> _What is being asked_
Both the line below containing "Definition ata_delay (s" and the line containing "if Z.land status", along with every line between them, should be repeated exactly; no other line belongs in the answer.
────────
(* ===== verification/Ata.v ===== *)
(** * The ATA disk driver (src/drivers/ata.c)

    Programmed input and output on the two legacy channels. A loop that polls
    the status register is bounded by [ATA_TIMEOUT]; the device itself is the
    parameter of Block.v. *)

From Stdlib Require Import String.
From S2P Require Import Prelude Klog Stdio UserApi Block.

Definition ATA_SECTOR_SIZE : Z := 512.
Definition ATA_MAX_DEVICES : Z := 4.
Definition ATA_TIMEOUT : Z := 1000000.

Definition ATA_REG_DATA : Z := 0.
Definition ATA_REG_SECCOUNT0 : Z := 2.
Definition ATA_REG_LBA0 : Z := 3.
Definition ATA_REG_LBA1 : Z := 4.
Definition ATA_REG_LBA2 : Z := 5.
Definition ATA_REG_HDDEVSEL : Z := 6.
Definition ATA_REG_COMMAND : Z := 7.
Definition ATA_REG_STATUS : Z := 7.

Definition ATA_CMD_READ_SECTORS : Z := 0x20.
Definition ATA_CMD_WRITE_SECTORS : Z := 0x30.
Definition ATA_CMD_IDENTIFY : Z := 0xec.

Definition ATA_SR_ERR : Z := 0x01.
Definition ATA_SR_DRQ : Z := 0x08.
Definition ATA_SR_DF : Z := 0x20.
Definition ATA_SR_BSY : Z := 0x80.

Record ata_channel : Type := mk_channel { ch_io_base : Z; ch_control_base : Z; ch_name : list Z }.

(** The driver data of a device; its block device is a separate record. *)
Record ata_device : Type := mk_ata { ad_channel : ata_channel; ad_drive : Z }.

Definition channels : list ata_channel :=
  [mk_channel 0x1f0 0x3f6 (str "ata0"); mk_channel 0x170 0x376 (str "ata1")].

Section Ata.
Context {W : Type} `{PortDevice W}.

Abbreviation state := (machine W).
Abbreviation device := (block_device ata_device (machine W)).

Definition ata_status (s : state) (c : ata_channel) : Z * state := inb s (ch_io_base c + ATA_REG_STATUS).

Definition ata_delay (s : state) (c : ata_channel) : state :=
  let '(_, s) := inb s (ch_control_base c) in
  let '(_, s) := inb s (ch_control_base c) in
  let '(_, s) := inb s (ch_control_base c) in
  let '(_, s) := inb s (ch_control_base c) in
  s.

(** A polling loop that has run out of turns gives up. *)
Definition gave_up (c : ctl state (bool * state)) : bool * state :=
  match c with Break r => r | Cont s => (false, s) end.

Definition ata_wait_not_busy (s : state) (c : ata_channel) : bool * state :=
  gave_up (range_loop 0 ATA_TIMEOUT 1 (fun _ s =>
    let '(status, s) := ata_status s c in
    if Z.land status ATA_SR_BSY =? 0 then Break (true, s) else Cont s) s).

Definition ata_wait_drq (s : state) (c : ata_channel) : bool * state :=
  gave_up (range_loop 0 ATA_TIMEOUT 1 (fun _ s =>
    let '(status, s) := ata_status s c in
    if negb (Z.land status (Z.lor ATA_SR_ERR ATA_SR_DF) =? 0) then Break (false, s)
    else if (Z.land status ATA_SR_BSY =? 0) && negb (Z.land status ATA_SR_DRQ =? 0) then Break (true, s)
    else Cont s) s).

Definition ata_select_drive (s : state) (c : ata_channel) (drive : Z) : state :=
  let s := outb s (ch_io_base c + ATA_REG_HDDEVSEL) (Z.lor 0xa0 (Z.shiftl (Z.land drive 1) 4)) in
  ata_delay s c.

Definition ata_select_lba28 (s : state) (c : ata_channel) (drive lba sectors : Z) : bool * state :=
  let '(ok, s) := ata_wait_not_busy s c in
  if negb ok then (false, s)
  else
    let s := outb s (ch_io_base c + ATA_REG_HDDEVSEL)
               (Z.lor (Z.lor 0xe0 (Z.shiftl (Z.land drive 1) 4)) (Z.land (Z.shiftr lba 24) 0x0f)) in
    let s := outb s (ch_io_base c + ATA_REG_SECCOUNT0) sectors in
    let s := outb s (ch_io_base c + ATA_REG_LBA0) lba in
    let s := outb s (ch_io_base c + ATA_REG_LBA1) (Z.shiftr lba 8) in
    let s := outb s (ch_io_base c + ATA_REG_LBA2) (Z.shiftr lba 16) in
    (true, s).

(** Read [n] words from the data register: their bytes. *)
Fixpoint read_words (n : nat) (s : state) (c : ata_channel) : list Z * state :=
  match n with
  | O => ([], s)
  | S n =>
      let '(v, s) := inw s (ch_io_base c + ATA_REG_DATA) in
      let '(rest, s) := read_words n s c in
      (le_bytes 2 v ++ rest, s)
  end.

(** Write the first [n] words of [buffer] to the data register. *)
Fixpoint write_words (n : nat) (s : state) (c : ata_channel) (buffer : list Z) : state :=
  match n with
  | O => s
  | S n => write_words n (outw s (ch_io_base c + ATA_REG_DATA) (le_word (firstn 2 buffer))) c (skipn 2 buffer)
  end.

Definition ata_read_one (d : ata_device) (s : state) (lba : Z) : bool * list Z * state :=
  let c := ad_channel d in
  let '(ok, s) := ata_select_lba28 s c (ad_drive d) lba 1 in
  if negb ok then (false, [], s)
  else
    let s := outb s (ch_io_base c + ATA_REG_COMMAND) ATA_CMD_READ_SECTORS in
    let '(ok, s) := ata_wait_drq s c in
    if negb ok then (false, [], s)
    else
      let '(bytes, s) := read_words (Z.to_nat (ATA_SECTOR_SIZE / 2)) s c in
      (true, bytes, ata_delay s c).

Definition ata_write_one (d : ata_device) (s : state) (lba : Z) (buffer : list Z) : bool * state :=
  let c := ad_channel d in
  let '(ok, s) := ata_select_lba28 s c (ad_drive d) lba 1 in
  if negb ok then (false, s)
  else
    let s := outb s (ch_io_base c + ATA_REG_COMMAND) ATA_CMD_WRITE_SECTORS in
    let '(ok, s) := ata_wait_drq s c in
    if negb ok then (false, s)
    else (true, ata_delay (write_words (Z.to_nat (ATA_SECTOR_SIZE / 2)) s c buffer) c).

Definition ATA_MAX_LBA : Z := 0x10000000.

(** The bytes stored before a failure are yielded too. *)
Definition ata_block_read (data : option ata_device) (name : list Z) (s : state) (lba sector_count : Z)
    : bool * list Z * state :=
  match data with
  | None => (false, [], s)
  | Some d =>
      if ATA_MAX_LBA <? u64 (lba + sector_count) then (false, [], s)
      else
        match range_loop 0 sector_count 1 (fun i '(out, s) =>
          let '(ok, bytes, s) := ata_read_one d s (u32 (lba + i)) in
          if negb ok
          then Break (out, printk s (text_line "ata: read failed device=%s lba=%llu") [VStr (Some name); VWord (u64 (lba + i))])
          else Cont (out ++ bytes, s)) ([], s) with
        | Break (out, s) => (false, out, s)
        | Cont (out, s) => (true, out, s)
        end
  end.

Definition ata_block_write (data : option ata_device) (name : list Z) (s : state) (lba : Z)
    (buffer : list Z) (sector_count : Z) : bool * state :=
  match data with
  | None => (false, s)
  | Some d =>
      if ATA_MAX_LBA <? u64 (lba + sector_count) then (false, s)
      else
        match range_loop 0 sector_count 1 (fun i s =>
          let '(ok, s) := ata_write_one d s (u32 (lba + i)) (skipn (Z.to_nat (i * ATA_SECTOR_SIZE)) buffer) in
          if negb ok
          then Break (printk s (text_line "ata: write failed device=%s lba=%llu") [VStr (Some name); VWord (u64 (lba + i))])
          else Cont s) s with
        | Break s => (false, s)
        | Cont s => (true, s)
        end
  end.

(** ** Detection *)

Fixpoint trim_blanks (n : nat) (s : list Z) : list Z :=
  match n with
  | O => s
  | S n => if nth n s 0 =? 32 then trim_blanks n (firstn n s) else s
  end.

(** The characters of [dest], terminated inside its [dest_size] bytes. *)
Definition ata_model_string (dest_size : Z) (identify : list Z) : list Z :=
  if dest_size =? 0 then []
  else
    let push (dest : list Z) (ch : Z) :=
      if Z.of_nat (List.length dest) + 1 <? dest_size then dest ++ [ch] else dest in
    let dest := loop_state (range_loop 27 47 1 (fun word dest =>
                  if Z.of_nat (List.length dest) + 1 <? dest_size then
                    let w := nth (Z.to_nat word) identify 0 in
                    Cont (push (push dest (Z.shiftr w 8)) (Z.land w 0xff))
                  else Break dest) []) in
    trim_blanks (List.length dest) dest.

(** The 256 words of the answer, or [None]. *)
Definition ata_identify (s : state) (c : ata_channel) (drive : Z) : option (list Z) * state :=
  let s := ata_select_drive s c drive in
  let s := outb s (ch_io_base c + ATA_REG_SECCOUNT0) 0 in
  let s := outb s (ch_io_base c + ATA_REG_LBA0) 0 in
  let s := outb s (ch_io_base c + ATA_REG_LBA1) 0 in
  let s := outb s (ch_io_base c + ATA_REG_LBA2) 0 in
  let s := outb s (ch_io_base c + ATA_REG_COMMAND) ATA_CMD_IDENTIFY in
  let s := ata_delay s c in
  let '(status, s) := ata_status s c in
  if status =? 0 then (None, s)
  else
    let '(ok, s) := ata_wait_not_busy s c in
    if negb ok then (None, s)
    else
      let '(lba1, s) := inb s (ch_io_base c + ATA_REG_LBA1) in
      let '(lba2, s) := inb s (ch_io_base c + ATA_REG_LBA2) in
      if negb (lba1 =? 0) || negb (lba2 =? 0) then (None, s)
      else
        let '(ok, s) := ata_wait_drq s c in
        if negb ok then (None, s)
        else
          let '(words, s) := loop_state (range_loop 0 256 1 (fun _ '(words, s) =>
                               let '(v, s) := inw s (ch_io_base c + ATA_REG_DATA) in
                               Cont (words ++ [v], s)) ([], s)) in
          (Some words, s).

(** What a string function sees of an array: the bytes before the first zero. *)
Fixpoint before_nul (s : list Z) : list Z :=
  match s with
  | ch :: s => if ch =? 0 then [] else ch :: before_nul s
  | [] => []
  end.

(** The name of a device: the channel's and the drive's, cut to the array. *)
Definition device_name (c : ata_channel) (drive : Z) : list Z :=
  let name := firstn (Z.to_nat (BLOCK_DEVICE_NAME_SIZE - 1)) (ch_name c) in
  let suffix := if drive =? 0 then str "-master" else str "-slave" in
  let used := Z.of_nat (List.length name) in
  let suffix_len := Z.of_nat (List.length suffix) in
  let suffix_len := if BLOCK_DEVICE_NAME_SIZE - used <=? suffix_len
                    then BLOCK_DEVICE_NAME_SIZE - used - 1 else suffix_len in
  name ++ firstn (Z.to_nat suffix_len) suffix.

(** The state of detection: the number of ATA devices and the registered block
    devices. *)
Definition ata_probe_drive (s : state) (device_count : Z) (devices : list device) (c : ata_channel) (drive : Z)
    : Z * list device * state :=
  if ATA_MAX_DEVICES <=? device_count then (device_count, devices, s)
  else
    let '(identify, s) := ata_identify s c drive in
    match identify with
    | None => (device_count, devices, s)
    | Some identify =>
        let sectors28 := Z.lor (nth 60 identify 0) (u32 (Z.shiftl (nth 61 identify 0) 16)) in
        if sectors28 =? 0 then
          (device_count, devices,
           printk s (text_line "ata: %s %s has no LBA28 sector count")
             [VStr (Some (ch_name c)); VStr (Some (if drive =? 0 then str "master" else str "slave"))])
        else
          let name := device_name c drive in
          let block := mk_block name ATA_SECTOR_SIZE sectors28 true (Some (mk_ata c drive))
                         (Some ata_block_read) (Some ata_block_write) in
          let model := before_nul (ata_model_string 48 identify) in
          let s := printk s (str "ata: found %s model=" ++ [34] ++ str "%s" ++ [34] ++ text_line " sectors=%u")
                     [VStr (Some name); VStr (Some model); VWord sectors28] in
          let '(ok, devices, s) := block_register devices s (Some block) in
          ((if ok then device_count + 1 else device_count), devices, s)
    end.

Definition ata_init (s : state) (devices : list device) : Z * list device * state :=
  let '(device_count, devices, s) :=
    fold_left (fun '(device_count, devices, s) c =>
      let s := outb s (ch_control_base c) 0x02 in
      let '(device_count, devices, s) := ata_probe_drive s device_count devices c 0 in
      ata_probe_drive s device_count devices c 1) channels (0, devices, s) in
  (device_count, devices,
   printk s (text_line "ata: initialized devices=%u") [VWord device_count]).

Definition ata_device_count (device_count : Z) : Z := device_count.
End Ata.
────────
> _Output of the exercise_
Definition ata_delay (s : state) (c : ata_channel) : state :=
  let '(_, s) := inb s (ch_control_base c) in
  let '(_, s) := inb s (ch_control_base c) in
  let '(_, s) := inb s (ch_control_base c) in
  let '(_, s) := inb s (ch_control_base c) in
  s.

(** A polling loop that has run out of turns gives up. *)
Definition gave_up (c : ctl state (bool * state)) : bool * state :=
  match c with Break r => r | Cont s => (false, s) end.

Definition ata_wait_not_busy (s : state) (c : ata_channel) : bool * state :=
  gave_up (range_loop 0 ATA_TIMEOUT 1 (fun _ s =>
    let '(status, s) := ata_status s c in
    if Z.land status ATA_SR_BSY =? 0 then Break (true, s) else Cont s) s).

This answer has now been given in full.